Directions for this task: From the records below, transcribe only the lines running from the one with "let source := nth" through the one with "loss and adds". Keep both of those end lines.

Data under study:

(* ===== verification/TrainerLoop.v ===== *)
(** * TrainerLoop: the training loop and the life of the rollout replicas

    Models [PPOTrainer.fit] and [step] of src/verl/trainer/ppo/v1/trainer_base.py with the
    hooks of trainer_sync.py, trainer_colocate_async.py and trainer_separate_async.py, the
    [CheckpointEngineManager] of src/verl/checkpoint_engine/base.py that the hooks call, and
    the sleeping, waking and pausing of the vLLM servers it drives.  What a training step
    computes is the matter of other files; here are its order, its guards and the weights
    that serve it.  The trace of a run shows the replicas at the moments that matter. *)

From S2P Require Import Prelude.
From Stdlib Require Znumtheory.
From stdpp Require Import gmap.
#[local] Open Scope Z_scope.

(** ** Configuration *)

Inductive mode := Sync | ColocateAsync | SeparateAsync.
#[export] Instance mode_eq_dec : EqDecision mode.
Proof. solve_decision. Defined.

Record config := {
  trainer_mode : mode;
  total_epochs : Z;
  total_training_steps : Z;
  steps_per_epoch : Z;                    (** [len(train_dataloader)] *)
  save_freq : Z;
  test_freq : Z;
  val_before_train : bool;
  val_only : bool;
  val_batches : nat;                      (** batches of [val_dataloader] *)
  val_metrics : bool;                     (** whether [_validate] returns any metric *)
  critic_warmup : Z;
  use_critic : bool;
  use_reference_policy : bool;
  colocated_reward : bool;                (** [reward_loop_worker_handles is None] *)
  num_warmup_batches : nat;
  parameter_sync_step : Z;
  profile_steps : option (list Z);
  profile_continuous_steps : bool;
  free_cache_engine : bool;
  pausing : bool }.                       (** vLLM 0.12 or later: aborting pauses the engine *)

(** ** Replicas *)

Inductive rollout_mode := HYBRID | COLOCATED | STANDALONE.
#[export] Instance rollout_mode_eq_dec : EqDecision rollout_mode.
Proof. solve_decision. Defined.

(** A replica with the weights it holds, as the steps whose updates are in them, and the
    step number it puts on what it generates. *)
Record replica := {
  r_address : string; r_mode : rollout_mode; r_awake : bool; r_paused : bool; r_steps : option Z; r_weights : list Z }.

Definition set_awake (b : bool) (r : replica) : replica :=
  {| r_address := r_address r; r_mode := r_mode r; r_awake := b; r_paused := r_paused r; r_steps := r_steps r; r_weights := r_weights r |}.
Definition set_paused (b : bool) (r : replica) : replica :=
  {| r_address := r_address r; r_mode := r_mode r; r_awake := r_awake r; r_paused := b; r_steps := r_steps r; r_weights := r_weights r |}.
(** New weights; the step number stays when none comes with them. *)
Definition receive (steps : option Z) (weights : list Z) (r : replica) : replica :=
  {| r_address := r_address r; r_mode := r_mode r; r_awake := r_awake r; r_paused := r_paused r;
     r_steps := match steps with Some g => Some g | None => r_steps r end; r_weights := weights |}.

Section replicas.
Context (c : config).

Definition sleep (r : replica) : replica :=
  if negb (free_cache_engine c) then r else match r_mode r with STANDALONE => r | _ => set_awake false r end.
Definition wake_up (r : replica) : replica := match r_mode r with STANDALONE => r | _ => set_awake true r end.
Definition abort_all_requests (r : replica) : replica := if pausing c then set_paused true r else r.
Definition resume_generation (r : replica) : replica := if pausing c then set_paused false r else r.

(** [ActorRolloutRefWorker.update_weights] in mode naive: resume the memory, copy, resume
    the cache. *)
Definition naive_update (steps : option Z) (weights : list Z) (r : replica) : replica :=
  receive steps weights (if free_cache_engine c then wake_up r else r).

Inductive backend := Naive | Transfer.
(** [CheckpointEngineManager.update_weights]. *)
Definition update_weights (b : backend) (steps : option Z) (weights : list Z) (rs : list replica) : list replica :=
  match b with
  | Naive => naive_update steps weights <$> rs
  | Transfer => resume_generation <$> (receive steps weights <$> (abort_all_requests <$> rs))
  end.
End replicas.

(** ** The trainer *)

Inductive engine_mode := TRAINER | ROLLOUT.
#[export] Instance engine_mode_eq_dec : EqDecision engine_mode.
Proof. solve_decision. Defined.

Inductive phase := Reward | OldLogProb | RefLogProb | Values | Advantage | UpdateCritic | UpdateActor.
Inductive partition := Train | Val.

(** What happens, with the replicas as they are then: those that the balancer knows when a
    batch is sampled, the hybrid ones when the trainer computes or gives them weights. *)
Inductive event :=
  | Submitted (p : partition) (step : Z)
  | Sampled (p : partition) (step : Z) (serving : list replica)
  | Ran (p : phase) (step : Z) (hybrid : list replica)
  | Weights_given (hybrid : list replica)
  | Saved (step : Z)
  | Validated (step : Z)
  | Profile_started (step : Z)
  | Profile_stopped
  | Logged (step epoch : Z)
  | Train_ended
  | Dump_closed.

Record trainer := {
  global_steps : Z;
  actor_weights : list Z;
  hybrid : list replica;                 (** replicas of [llm_server_manager] *)
  standalone : list replica;             (** replicas of [standalone_server_manager] *)
  balancer : gset string;
  current_mode : engine_mode;
  prev_step_profile : bool;
  curr_step_profile : bool;
  next_step_profile : bool;
  trace : list event }.
Definition forward_row (clamp : option R) (student_log_probs teacher_log_probs : list R) (teacher_ids student_ids : list nat) : topk_output :=
  let q := clamp_min clamp <$> student_log_probs in
  let p := clamp_min clamp <$> teacher_log_probs in
  let mask := overlap_mask teacher_ids student_ids in
  {| distillation_losses := kl_divergence q p;
     student_mass := rsum (exp <$> student_log_probs); teacher_mass := rsum (exp <$> teacher_log_probs);
     overlap_count := count_true mask; overlap_token_advantage := token_advantage (zip_with (λ q p, exp p * (p - q)) q p) mask |}.

Section fsdp.
Context (topk : list R → nat → list nat).

(** [compute_forward_kl_topk] on the positions of a rank. *)
Definition fsdp_forward_kl_topk (clamp : option R) (chunk_size : option nat)
    (student_logits : list (list R)) (teacher_topk_log_probs : list (list R)) (teacher_topk_ids : list (list nat)) : result (list topk_output) :=
  require Nat.eqb (length teacher_topk_log_probs) (length teacher_topk_ids) && Nat.eqb (length teacher_topk_ids) (length student_logits)
    else AssertionError "" ;;
  let ids row teacher_ids := topk row (length (teacher_ids : list nat)) in
  student_topk_ids ← Ok (zip_with (λ row t, ids (match chunk_size with Some _ => row | None => log_softmax row end) t)
                          student_logits teacher_topk_ids);
  student_topk_log_probs ←
    match chunk_size with
    | Some n => chunked_topk_log_probs student_logits teacher_topk_ids n
    | None => mapM (λ ri : list R * list nat, topk_log_probs ri.1 ri.2) (zip student_logits teacher_topk_ids)
    end;
  Ok (zip_with (λ (st : list R * list R) (ids : list nat * list nat), forward_row clamp st.1 st.2 ids.1 ids.2)
        (zip student_topk_log_probs teacher_topk_log_probs) (zip teacher_topk_ids student_topk_ids)).
End fsdp.

(** ** Megatron *)

Section megatron.
Context (logits_max : list R → R) (vocab_range : nat → nat → nat → nat * nat) (topk : list R → nat → list nat).

(** [all_reduce] with MAX: the largest of the values of the ranks. *)
Definition reduce_max (l : list R) : R := match l with [] => 0 | x :: l => foldr Rmax x l end.

Definition vocab_parallel_log_softmax (shards : list (list R)) (vp_logits : list R) : list R :=
  let m := reduce_max (logits_max <$> shards) in
  let sum_exp := rsum ((λ sh, rsum ((λ x, exp (x - m)) <$> sh)) <$> shards) in
  (λ x, x - m - ln sum_exp) <$> vp_logits.

(** What a rank makes of one of the teacher's tokens: whether the token is in its shard, its
    local index, the teacher's probability and log probability, the student's log
    probability (zero where it is not), and whether it has a gradient. *)
Record entry := { e_here : bool; e_index : nat; e_prob : R; e_logp : R; e_source : R; e_active : bool }.
Definition target_entry (clamp : option R) (range : nat * nat) (vp_source_logps : list R) (il : nat * R) : entry :=
  let here := Nat.leb range.1 il.1 && Nat.ltb il.1 range.2 in
  let index := if here then (il.1 - range.1)%nat else 0%nat in
  let logp := clamp_min clamp il.2 in
  let source := nth index vp_source_logps 0 in
  {| e_here := here; e_index := index; e_prob := if here then exp logp else 0; e_logp := if here then logp else 0;
     e_source := if here then clamp_min clamp source else 0;
     e_active := here && match clamp with Some c => Rltb c source | None => true end |}.

Context (clamp : option R) (shards : list (list R)) (ids : list nat) (logps : list R).

Definition entries (rank : nat) (vp_logits : list R) : list entry :=
  target_entry clamp (vocab_range (length vp_logits) rank (length shards)) (vocab_parallel_log_softmax shards vp_logits) <$> zip ids logps.
(** C34: The distillation loss of a mini-batch.  In supervised mode, let all its micro-batches
    come with the counts of the whole mini-batch.  Then every call reports its distillation
    loss and adds it, times the coefficient, to the policy loss, and the reported losses, summed
    over micro-batches and averaged over ranks, are the loss of the mini-batch in one piece --
    when the actor's [global_batch_info] holds these counts already.  It holds those of the call
    before, so the first micro-batch is scaled by the counts of the previous mini-batch, or by
    its own local ones at the first call of a worker: the sum is off by exactly that. *)
Theorem distillation_minibatch_loss dregistry quantile lower registry (config : ActorConfig) (dc : DistillationLossConfig)
    (width dp tokens seqs : nat) (s s' : infos) (first : micro_batch) (rest : list micro_batch) outs :
  let micros := first :: rest in
  let mode := loss_agg_mode config in
  let masks := (λ mb, b_response_mask (mb_batch mb)) <$> micros in
  let previous := default no_batch_info (actor_info s) in
  d_use_policy_gradient dc = false → mode ∈ valid_modes → dp ≠ 0%nat → default width (cfg_loss_scale_factor config) ≠ 0%nat →
  tokens ≠ 0%nat → INR tokens = mask_count (concat masks) → seqs ≠ 0%nat → INR seqs = row_count (seq_valid (concat masks)) →
  Forall (of_minibatch width dp tokens seqs) micros →
  counts_given previous → agg_denominator mode (b_response_mask (mb_batch first)) previous ≠ 0 →
  run_micro_batches dregistry quantile lower registry config dc s micros = Ok (s', outs) →
  ∃ Ls ds loss, Forall2 (has_losses dregistry dc) micros Ls ∧
    Forall2 (λ mo d, reports quantile lower registry config dc mo.1 mo.2 (Fin d)) (zip micros outs) ds ∧ length outs = length micros ∧
    agg_loss (concat Ls) (concat masks) mode (whole_info config) = Ok (Fin loss) ∧
    rsum ds / INR dp = loss + agg_numerator mode (default [] (head Ls)) (b_response_mask (mb_batch first)) *
      (INR (dp_size previous) / (INR dp * agg_denominator mode (b_response_mask (mb_batch first)) previous)
       - 1 / agg_denominator mode (concat masks) (whole_info config)) ∧
    (previous = minibatch_info config dp tokens seqs → rsum ds / INR dp = loss).
Proof.
  intros micros mode masks previous Hsup Hmode Hdp Hfac Ht Htok Hs Hseq Hall Hprev Hpden Hrun.
  apply not_0_INR in Ht, Hs, Hdp, Hfac. set (den := agg_denominator mode (concat masks) (whole_info config)).
  assert (Hmasks : Forall (λ m, m ≠ [] ∧ tensor_width m = width) masks).
  { apply Forall_fmap. eapply Forall_impl; [exact Hall|]. intros mb (_ & _ & _ & H1 & H2). by split. }
  assert (Hw : tensor_width (concat masks) = width).
  { unfold masks, micros in *. cbn in Hmasks |- *. apply Forall_cons in Hmasks as [[H1 H2] _]. by destruct (b_response_mask (mb_batch first)). }
  assert (Hden : den ≠ 0).
  { unfold den, agg_denominator. cbn [whole_info batch_num_tokens global_batch_size loss_scale_factor from_option]. rewrite <-Htok, <-Hseq, Hw. repeat case_bool_decide; [done|nra|lra]. }
  assert (Hsame : ∀ m, tensor_width m = width → agg_denominator mode m (minibatch_info config dp tokens seqs) = den).
  { intros m Hm. unfold den, agg_denominator. cbn [whole_info minibatch_info batch_num_tokens global_batch_size loss_scale_factor from_option]. by rewrite <-Htok, <-Hseq, Hw, Hm. }
  cbn [run_micro_batches micros] in Hrun. apply bind_Ok_inv in Hrun as ([s1 out] & Hstep & Hrun). apply bind_Ok_inv in Hrun as ([s2 outs'] & Hrun & E).
  injection E as <- <-. apply Forall_cons in Hall as [Hfirst Hrest].
  apply (supervised_step dregistry quantile lower registry config dc Hsup) in Hstep as (L & d & HL & Hrep & -> & Hagg).
  rewrite (batch_info_of_minibatch config width dp tokens seqs first Hfirst) in Hrun.
  eapply (run_scaled dregistry quantile lower registry config dc Hsup width dp tokens seqs den Hmode Hden Hsame) in Hrun
    as (Ls & ds & HLs & Hds & Hlen & Hsum); [|done|done].
  fold previous mode in Hagg. rewrite agg_loss_value in Hagg by done. injection Hagg as <-.
  exists (L :: Ls), (agg_numerator mode L (b_response_mask (mb_batch first)) * INR (dp_size previous) / agg_denominator mode (b_response_mask (mb_batch first)) previous :: ds),
    (agg_numerator mode (concat (L :: Ls)) (concat masks) * INR 1 / den).
  assert (Hnum : agg_numerator mode (concat (L :: Ls)) (concat masks) = agg_numerator mode L (b_response_mask (mb_batch first)) +
    rsum ((λ s : tensor R * tensor bool, agg_numerator mode s.1 s.2) <$> zip Ls ((λ mb, b_response_mask (mb_batch mb)) <$> rest))).
  { symmetry. apply (agg_numerator_micros mode L (b_response_mask (mb_batch first)) Ls rest); [by destruct HL as (? & ? & _ & _ & ?)|].
    eapply Forall2_impl; [exact HLs|]. intros mb L' (? & ? & _ & _ & ?). done. }
  assert (Heq : rsum (agg_numerator mode L (b_response_mask (mb_batch first)) * INR (dp_size previous) / agg_denominator mode (b_response_mask (mb_batch first)) previous :: ds) / INR dp =
    agg_numerator mode (concat (L :: Ls)) (concat masks) * INR 1 / den + agg_numerator mode L (b_response_mask (mb_batch first)) *
      (INR (dp_size previous) / (INR dp * agg_denominator mode (b_response_mask (mb_batch first)) previous) - 1 / den)).
  { fold mode in Hsum. rewrite Hnum, rsum_cons, Hsum. generalize (rsum ((λ s : tensor R * tensor bool, agg_numerator mode s.1 s.2) <$> zip Ls ((λ mb, b_response_mask (mb_batch mb)) <$> rest))). intros r. change (INR 1) with 1. field. done. }
  split_and!.
  - by constructor.
  - by constructor.
  - cbn. by rewrite Hlen.
  - by apply (agg_loss_value mode (concat (L :: Ls)) (concat masks) (whole_info config)); [|left|].
  - exact Heq.
  - intros Ep. rewrite Heq, Ep, Hsame by apply Hfirst. cbn [dp_size minibatch_info]. field. done.
Qed.
(* ===== verification/ContextParallel.v ===== *)
(** * ContextParallel: packing sequences for Megatron's ranks and back

    Models src/verl/models/mcore/util.py.  Sequences are padded to a multiple of the ranks
    that share them and cut into twice as many chunks as there are context-parallel ranks;
    rank [r] works on chunk [r] and on chunk [2 cp - 1 - r].  The packed buffer of a rank is
    a list of the tokens' features; [zero] fills padding, [junk] is what [torch.empty] leaves.
    Gathering over a process group gives every rank the buffers of all.  Not modelled are the
    attention masks of Ascend devices and of vision models, the position ids handed to
    mindspeed, and the arguments that switch a function off ([pre_process], [post_process]). *)

From S2P Require Import Prelude Rlsd Scorer Padding.
Local Open Scope py_scope.

(** ** Buffers *)

(** [buf[start:stop] = values]: the values must fit, a single one is repeated. *)
Definition write {A} (start stop : nat) (values buf : list A) : result (list A) :=
  let room := length (slice start stop buf) in
  if Nat.eqb (length values) room then Ok (take start buf ++ values ++ drop (start + room) buf)
  else match values with
       | [v] => Ok (take start buf ++ replicate room v ++ drop (start + room) buf)
       | _ => Raise (RuntimeError "The expanded size of the tensor must match the existing size")
       end.
(** [torch.roll(buf, shifts=-1)]. *)
Definition roll_back {A} (buf : list A) : list A := drop 1 buf ++ take 1 buf.
(** The result is [None] when the method resolves with [undefined], which is
    what a [catch] block that ran to its end would give. *)
Definition buildPromptFramework (this : NodeTool) (characterId : string)
    (language username charName number fastModel systemPresetType : value)
    : Eff Env (option PromptFramework) :=
  let language := default_param (VStr "zh") language in
  let fastModel := default_param (VBool false) fastModel in
  let systemPresetType := default_param (VStr "mirror_realm") systemPresetType in
  try_catch
    (characterRecord ← getCharacterById characterId;
     character ← new_Character characterRecord;
     allPresets ← getAllPresets;
     let enabledPreset :=
       List.find (fun preset => bool_decide (Preset.enabled preset = VBool true))
                 allPresets in
     selected ←
       match enabledPreset with
       | Some preset =>
           if truthy_string (Preset.id preset)
           then
             orderedPrompts ← getOrderedPrompts (default "" (Preset.id preset));
             mret (orderedPrompts, VStr (default "" (Preset.id preset)))
           else
             console_log ("No enabled preset found, using " ++ to_string systemPresetType
                          ++ " system framework for character " ++ characterId);;
             mret ([], VUndefined)
       | None =>
           console_log ("No enabled preset found, using " ++ to_string systemPresetType
                        ++ " system framework for character " ++ characterId);;
           mret ([], VUndefined)
       end;
     let enrichedPrompts := enrichPromptsWithCharacterInfo selected.1 character in
     messages ←
       assemblePrompts enrichedPrompts language fastModel
         (username,
          js_or charName (CharacterData.name (characterData character)),
          number)
         systemPresetType;
     mret (Some {| systemMessage := messages.1;
                   userMessage := messages.2;
                   presetId := selected.2 |}))
    (fun err =>
       handleError (A := unit) this err "buildPromptFramework";;
       mret None).

End BuildPromptFramework.

(** ** The [_call] of the nodes that use a tool class *)

Section NodeCalls.

(** The result of a tool call is an object of the domain of the tool, which
    [value] does not describe; reading one of its properties is taken as
    given. *)
Variable property : value → string → Eff Env value.

(** [PresetNode._call] *)
Definition PresetNode_call (this : NodeData) (input : NodeInput) : Eff Env NodeOutput :=
  let characterId := read input "characterId" in
  let language := js_or (read input "language") (VStr "zh") in
  let username := read input "username" in
  let charName := read input "charName" in
  let number := read input "number" in
  let fastModel := read input "fastModel" in
  let systemPresetType := js_or (read input "systemPresetType") (VStr "mirror_realm") in
  if negb (truthy characterId)
  then throw (mkError "Character ID is required for PresetNode")
  else
    result ← NodeBase.executeTool this "buildPromptFramework"
               [characterId; language; username; charName; number; fastModel;
                systemPresetType];
    systemMessage ← property result "systemMessage";
    userMessage ← property result "userMessage";
    presetId ← property result "presetId";
    mret ({[ "systemMessage" := systemMessage;
             "userMessage" := userMessage;
             "presetId" := presetId ]} : NodeOutput).

Definition PresetNode_methods : NodeClass :=
  {| m_getDefaultCategory := PresetNode.getDefaultCategory;
     m_beforeExecute := NodeBase.beforeExecute;
     m_call := PresetNode_call;
     m_afterExecute := NodeBase.afterExecute |}.

(** [WorldBookNode._call] *)
Definition WorldBookNode_call (this : NodeData) (input : NodeInput) : Eff Env NodeOutput :=
  let systemMessage := read input "systemMessage" in
  let userMessage := read input "userMessage" in
  let characterId := read input "characterId" in
  let language := js_or (read input "language") (VStr "zh") in
  let username := read input "username" in
  let charName := read input "charName" in
  let currentUserInput := js_or (read input "currentUserInput") (VStr "") in
  let contextWindow := js_or (read input "contextWindow") (VNum 5) in
  if negb (truthy systemMessage)
  then throw (mkError "System message is required for WorldBookNode")
  else if negb (truthy characterId)
  then throw (mkError "Character ID is required for WorldBookNode")
  else
    result ← NodeBase.executeTool this "assemblePromptWithWorldBook"
               [characterId; systemMessage; userMessage; currentUserInput; language;
                contextWindow; username; charName];
    systemMessage' ← property result "systemMessage";
    userMessage' ← property result "userMessage";
    mret ({[ "systemMessage" := systemMessage';
             "userMessage" := userMessage';
             "characterId" := characterId;
             "language" := language;
             "username" := username;
             "charName" := charName;
             "contextWindow" := contextWindow;
             "currentUserInput" := currentUserInput ]} : NodeOutput).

Exercise response:
  let source := nth index vp_source_logps 0 in
  {| e_here := here; e_index := index; e_prob := if here then exp logp else 0; e_logp := if here then logp else 0;
     e_source := if here then clamp_min clamp source else 0;
     e_active := here && match clamp with Some c => Rltb c source | None => true end |}.

Context (clamp : option R) (shards : list (list R)) (ids : list nat) (logps : list R).

Definition entries (rank : nat) (vp_logits : list R) : list entry :=
  target_entry clamp (vocab_range (length vp_logits) rank (length shards)) (vocab_parallel_log_softmax shards vp_logits) <$> zip ids logps.
(** C34: The distillation loss of a mini-batch.  In supervised mode, let all its micro-batches
    come with the counts of the whole mini-batch.  Then every call reports its distillation
    loss and adds it, times the coefficient, to the policy loss, and the reported losses, summed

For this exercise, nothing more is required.